On the 4th of April 1968, Martin Luther King Jr. was assassinated on the balcony at the Lorraine Motel in Memphis, Tennessee. A prominent leader of the civil rights movement, King had gone to Tennessee to support a strike by black sanitation workers.
James Earl Ray was soon arrested, his guilty plea incriminating him without the need for a trial. However, within days, Ray claimed that his confession was forced. More fuel was added to the fire when the FBI and CIA confirmed the illegal surveillance of King.
Was Ray Innocent?
In 1999, a mixed-race jury at a civil suit unanimously stated that Martin Luther King Jr.’s assassination resulted from a government conspiracy with the definite involvement of a man named Raoul. The jury also concluded that the mafia and the local, state, and federal government were involved in the assassination, and Ray was simply a scapegoat to take the blame.
James Earl Ray had previously served for the German army post the Second World War, after which he had been charged for petty to serious crimes for which he had served time in prison. After escaping from prison, Ray claims to have become a gunrunner with Raoul. It was Raoul who made Ray buy the gun which was used for the assassination. Ray’s fingerprints were found on the murder weapon that led the police to him. What’s surprising is that after committing a crime as serious as murder, Ray just decided to leave the gun behind with enough evidence to incriminate him.
Ray’s guilty plea saved him from the death penalty but sentenced him to 99 years in prison. During the sentencing trial, Ray said that his guilty plea did not necessarily mean that there weren’t others involved in a larger conspiracy. Ray soon recanted his plea but in vain. He died in prison due to medical complications from Hepatitis C.
Discrepancies Support A Conspiracy
The ballistic tests to link the weapon found to the bullet shot were inconclusive. Twelve bullets were tested, but as ballistics expert Robert Hathaway concluded, the killing bullet didn’t have the same reference points found on the fired test bullets.
When Martin Luther King Jr. arrived in Memphis, the Memphis Police Department (MPD) had assigned two detectives for King’s surveillance and four police officers for his protection. However, the officers were later recalled to the station. One of the four officers, Inspector Tines, had noted that they were not given any reason for the recall. The MPD had infiltrated the Invaders, a local black militant group in charge of protection for King. The MPD, in turn, was infiltrated by the FBI (as many as five paid informants), which claimed that the station had an “excellent vantage point” of the Lorraine Motel.
Furthermore, the MPD successfully destroyed the crime scene the day following the assassination after an eyewitness, Solomon Jones, recorded his statement the night of the crime.
FBI Involvement
Martin Luther King Jr. was under strict surveillance by the FBI ever since his participation in the Montgomery Bus Boycott in 1956. The Director of the FBI called King “the most notorious liar in the country.” The wiretapping of his phone began in 1963 after the FBI convinced President Kennedy that King was a Communist.
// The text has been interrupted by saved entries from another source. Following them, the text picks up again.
(* ===== verification/ArrayBuffer.v ===== *)
(** Model of the class [ArrayBuffer] ("one time buffer") of
    [source/forstio/buffer.h] and [buffer.cpp], and the proof that it implements
    the [Buffer] contract.  Cells before [read_position] are never used again. *)

From S2P Require Import Prelude Error Buffer.

Record ArrayBuffer := mkArray {
  abuffer : list byte;
  aread_position : Z;
  awrite_position : Z
}.

Module Array.
Implicit Types b : ArrayBuffer.

Definition size b : Z := zlen (abuffer b).

Definition make (n : Z) : outcome ArrayBuffer :=
  if n <=? ptrdiff_max then Ret (mkArray (replicate (Z.to_nat n) x00) 0 0)
  else Halt LengthError.

Definition readPosition b : Z := aread_position b.
Definition readCompositeLength b : Z := awrite_position b -! aread_position b.

Definition readSegmentLength (offset : Z) b : outcome Z :=
  let read_composite := readCompositeLength b in
  _ ← assert_that (offset <=? read_composite);
  let offset := Z.min read_composite offset in
  let read_offset := aread_position b +! offset in
  Ret (awrite_position b -! read_offset).

Definition readAdvance (bytes : Z) b : outcome ArrayBuffer :=
  _ ← assert_that (bytes <=? readCompositeLength b);
  Ret (mkArray (abuffer b) (aread_position b +! bytes) (awrite_position b)).

(** [uint8_t &read(size_t)] and its const overload assert different bounds. *)
Definition read_ref (i : Z) b : outcome Z :=
  _ ← assert_that (i <? readCompositeLength b);
  Ret (i +! aread_position b).
Definition const_read_ref (i : Z) b : outcome Z :=
  _ ← assert_that (i +! aread_position b <? size b);
  Ret (i +! aread_position b).

Definition writePosition b : Z := awrite_position b.
Definition writeCompositeLength b : outcome Z :=
  _ ← assert_that (awrite_position b <=? size b);
  Ret (size b -! awrite_position b).

Definition writeSegmentLength (offset : Z) b : outcome Z :=
  _ ← assert_that (awrite_position b <=? size b);
  write_composite ← writeCompositeLength b;
  _ ← assert_that (offset <=? write_composite);
  let offset := Z.min write_composite offset in
  let write_offset := awrite_position b +! offset in
  Ret (size b -! write_offset).

Definition writeAdvance (bytes : Z) b : outcome ArrayBuffer :=
  n ← writeCompositeLength b;
  _ ← assert_that (bytes <=? n);
  Ret (mkArray (abuffer b) (aread_position b) (awrite_position b +! bytes)).

Definition write_ref (i : Z) b : outcome Z :=
  n ← writeCompositeLength b;
  _ ← assert_that (i <? n);
  Ret (i +! awrite_position b).

Definition writeRequireLength (bytes : Z) b : outcome Error :=
  write_remain ← writeCompositeLength b;
  if write_remain <? bytes then Ret (recoverableError "Buffer too small")
  else Ret noError.

Definition set_buffer (v : list byte) b : ArrayBuffer :=
  mkArray v (aread_position b) (awrite_position b).
End Array.

#[export] Instance array_ops : BufferOps ArrayBuffer := {
  memory := abuffer;
  set_memory := Array.set_buffer;
  readPosition := Array.readPosition;
  readCompositeLength b := Ret (Array.readCompositeLength b);
  readSegmentLength := Array.readSegmentLength;
  readAdvance := Array.readAdvance;
  read_ref := Array.read_ref;
  const_read_ref := Array.const_read_ref;
  writePosition := Array.writePosition;
  writeCompositeLength := Array.writeCompositeLength;
  writeSegmentLength := Array.writeSegmentLength;
  writeAdvance := Array.writeAdvance;
  write_ref := Array.write_ref;
  writeRequireLength := Array.writeRequireLength
}.

(** The invariant: read <= write <= size; and the abstraction. *)
Definition array_wf (b : ArrayBuffer) : Prop :=
  0 <= aread_position b <= awrite_position b /\
  awrite_position b <= Array.size b <= ptrdiff_max.

Definition array_input (b : ArrayBuffer) : list byte :=
  zdrop (aread_position b) (ztake (awrite_position b) (abuffer b)).
Definition array_room (b : ArrayBuffer) : list byte :=
  zdrop (awrite_position b) (abuffer b).

(** ** The contract *)
Section contract.
Implicit Types b : ArrayBuffer.

Ltac array_start :=
  intros; match goal with H : array_wf _ |- _ => pose proof H as ((?&?)&?&?) end;
  unfold Array.size in *.

Lemma array_read_composite b :
  array_wf b -> Array.readCompositeLength b = awrite_position b - aread_position b.
Proof. array_start. unfold Array.readCompositeLength. by wsimp. Qed.

Lemma array_input_len b :
  array_wf b -> zlen (array_input b) = awrite_position b - aread_position b.
Proof. array_start. unfold array_input. rewrite zlen_drop; rewrite zlen_take; lia. Qed.

Lemma array_room_len b :
  array_wf b -> zlen (array_room b) = Array.size b - awrite_position b.
Proof. array_start. unfold array_room. rewrite zlen_drop; lia. Qed.

Lemma array_write_composite b :
  array_wf b -> Array.writeCompositeLength b = Ret (Array.size b - awrite_position b).
Proof.
  array_start. unfold Array.writeCompositeLength, Array.size.
  rewrite assert_that_true by (bcase; lia). cbn. by wsimp.
Qed.

Lemma array_law_readSegment b off :
  array_wf b -> 0 <= off < zlen (array_input b) ->
  exists seg p, Array.readSegmentLength off b = Ret seg /\
    0 < seg <= zlen (array_input b) - off /\
    Array.read_ref off b = Ret p /\ Array.const_read_ref off b = Ret p /\
    0 <= p /\ p + seg <= zlen (abuffer b) /\
    ztake seg (zdrop p (abuffer b)) = ztake seg (zdrop off (array_input b)).
Proof.
  intros Hwf. rewrite array_input_len by done. array_start.
  pose proof (array_read_composite b Hwf) as Hc.
  exists (awrite_position b - (aread_position b + off)), (off + aread_position b).
  unfold Array.readSegmentLength, Array.read_ref, Array.const_read_ref, Array.size.
  rewrite Hc. wsimp. rewrite !assert_that_true by (bcase; lia). cbn.
  rewrite Z.min_r by lia. wsimp.
  do 6 (split; [done || lia|]). unfold array_input.
  rewrite zdrop_drop, ztake_zdrop_ztake by lia. f_equal. f_equal. lia.
Qed.

Lemma array_law_writeSegment b off :
  array_wf b -> 0 <= off < zlen (array_room b) ->
  exists seg p, Array.writeSegmentLength off b = Ret seg /\
    0 < seg <= zlen (array_room b) - off /\
    Array.write_ref off b = Ret p /\ 0 <= p /\ p + seg <= zlen (abuffer b) /\
    forall bs, zlen bs <= seg ->
      let b' := Array.set_buffer (list_inserts (Z.to_nat p) bs (abuffer b)) b in
      array_wf b' /\ array_input b' = array_input b /\ array_input b' = array_input b /\
      array_room b' = list_inserts (Z.to_nat off) bs (array_room b) /\ tt = tt.
Proof.
  intros Hwf. rewrite array_room_len by done. array_start.
  pose proof (array_write_composite b Hwf) as Hc. unfold Array.size in Hc.
  exists (zlen (abuffer b) - (awrite_position b + off)), (off + awrite_position b).
  unfold Array.writeSegmentLength, Array.write_ref, Array.size.
  rewrite Hc, !assert_that_true by (bcase; lia). cbn.
  rewrite !assert_that_true by (bcase; lia). cbn.
  rewrite Z.min_r by lia. wsimp.
  do 5 (split; [done || lia|]). intros bs Hbs.
  unfold array_wf, array_input, array_room, Array.size, Array.set_buffer. cbn.
  rewrite zlen_inserts.
  assert (ztake (awrite_position b)
     (list_inserts (Z.to_nat (off + awrite_position b)) bs (abuffer b)) =
     ztake (awrite_position b) (abuffer b)) as ->.
  { apply list_eq; intros j. unfold ztake. rewrite !lookup_take. case_decide; [|done].
    apply list_lookup_inserts_lt. lia. }
  do 3 (split; [done || lia|]). split; [|done].
  apply list_eq; intros j. rewrite lookup_zdrop.
  rewrite !lookup_inserts by (unfold zdrop, zlen in *; rewrite ?length_drop; lia).
  rewrite lookup_zdrop. repeat case_decide; (f_equal; lia) || lia.
Qed.

Lemma array_law_readAdvance b n :
  array_wf b -> 0 <= n <= zlen (array_input b) ->
  exists b', Array.readAdvance n b = Ret b' /\ array_wf b' /\
    array_input b' = zdrop n (array_input b) /\ array_room b' = array_room b.
Proof.
  intros Hwf. rewrite array_input_len by done. array_start.
  unfold Array.readAdvance. rewrite array_read_composite, assert_that_true
    by (done || bcase; lia). cbn. wsimp. eexists; split; [done|].
  unfold array_wf, array_input, Array.size. cbn.
  split; [lia|]. split; [|done]. by rewrite zdrop_drop by lia.
Qed.

Lemma array_law_writeAdvance b n :
  array_wf b -> 0 <= n <= zlen (array_room b) ->
  exists b', Array.writeAdvance n b = Ret b' /\ array_wf b' /\
    array_input b' = array_input b ++ ztake n (array_room b) /\
    array_room b' = zdrop n (array_room b) /\ tt = tt.
Proof.
  intros Hwf. rewrite array_room_len by done. array_start.
  unfold Array.writeAdvance. rewrite array_write_composite by done. cbn.
  unfold Array.size. rewrite assert_that_true by (bcase; lia). cbn. wsimp.
  eexists; split; [done|].
  unfold array_wf, array_input, array_room, Array.size. cbn.
  split; [lia|]. split; [|by rewrite zdrop_drop by lia].
  rewrite <- (ztake_split (awrite_position b) (awrite_position b + n)) by lia.
  rewrite zdrop_app_le by (rewrite zlen_take; lia).
  by replace (awrite_position b + n - awrite_position b) with n by lia.
Qed.

Lemma array_law_writeRequireLength b n :
  array_wf b -> 0 <= n < size_mod ->
  exists e, Array.writeRequireLength n b = Ret e /\
    failed e = (zlen (array_room b) <? n) /\ isRecoverable e = failed e.
Proof.
  intros Hwf _. unfold Array.writeRequireLength.
  rewrite array_write_composite, array_room_len by done. cbn. bcase; eauto.
Qed.
End contract.

#[export, refine] Instance array_laws : BufferLaws ArrayBuffer := {
  wf := array_wf;
  input := array_input;
  output := array_input;
  room := array_room;
  rframe_t := list byte; rframe := array_room;
  wframe_t := unit; wframe _ := tt;
  law_readSegment := array_law_readSegment;
  law_writeSegment := array_law_writeSegment;
  law_readAdvance := array_law_readAdvance
}.
Proof.
  - intros b Hwf. rewrite array_input_len, array_room_len by done.
    destruct Hwf as ((?&?)&?&?). lia.
  - intros b Hwf. cbn. by rewrite array_input_len, array_read_composite.
  - intros b Hwf. cbn. by rewrite array_room_len, array_write_composite.
  - intros b n Hwf Hn. apply array_law_writeAdvance; [done|lia].
  - intros b n Hwf Hn. apply array_law_writeRequireLength; [done|zsolve].
Defined.

#[export] Instance array_stream : StreamBuffer ArrayBuffer.
Proof. split; [by intros|exact array_law_writeRequireLength]. Qed.

#[export] Instance array_zero : ZeroAdvance ArrayBuffer.
Proof.
  intros b Hwf. cbn in *. unfold Array.writeAdvance.
  rewrite array_write_composite by done. cbn.
  destruct Hwf as ((?&?)&?&?). rewrite assert_that_true by (bcase; lia). cbn.
  wsimp. destruct b; cbn. by rewrite Z.add_0_r.
Qed.

Lemma array_make_wf n b :
  0 <= n -> Array.make n = Ret b ->
  array_wf b /\ array_input b = [] /\ zlen (array_room b) = n.
Proof.
  unfold Array.make. bcase; [|done]. intros ? [= <-].
  assert (zlen (replicate (Z.to_nat n) x00) = n)
    by (unfold zlen; rewrite length_replicate; lia).
  unfold array_wf, array_input, array_room, Array.size. cbn.
  rewrite !zdrop_0, ztake_0 by lia. split_and!; (done || lia).
Qed.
On November 21, 1964, the Kings received a package (suspected to have been from the FBI deputy director, William C. Sullivan) that included a sex tape and a letter. The sex tape was meant for King’s wife, Coretta, a clear attempt to break up their marriage. The letter called King a “colossal fraud” and strongly suggested that King needed to do something to make up for being a fraud. Martin Luther King Jr. interpreted it as a clear threat for him, urging him to commit suicide. The letter also said that King was “done” and that his “end was approaching.”
The Aftermath Of The Assassination Of Martin Luther King Jr.
In 1993, Loyd Jowers confessed on ABC News that mobster Frank Liberto paid him $100,000 to aid in the assassination of Martin Luther King Jr. Jowers ran a coffee shop on the first floor of the rooming house from where King was shot (allegedly) by Ray. In the 1999 civil suit, Jowers testified that Ray was innocent and Memphis Police Officer Earl Clark was the real shooter.
While Martin Luther King Jr.’s family believed that Ray was innocent and was vocal about wanting justice for him, nothing ever came out of it. The FBI involvement remains a suspicion, albeit a strong one. Raoul’s identity remains a mystery, and Ray legally remains a murderer despite more than enough evidence that says otherwise. All that can be said is that the world lost a leader owing to a conspiracy that remains, to this day, a mystery.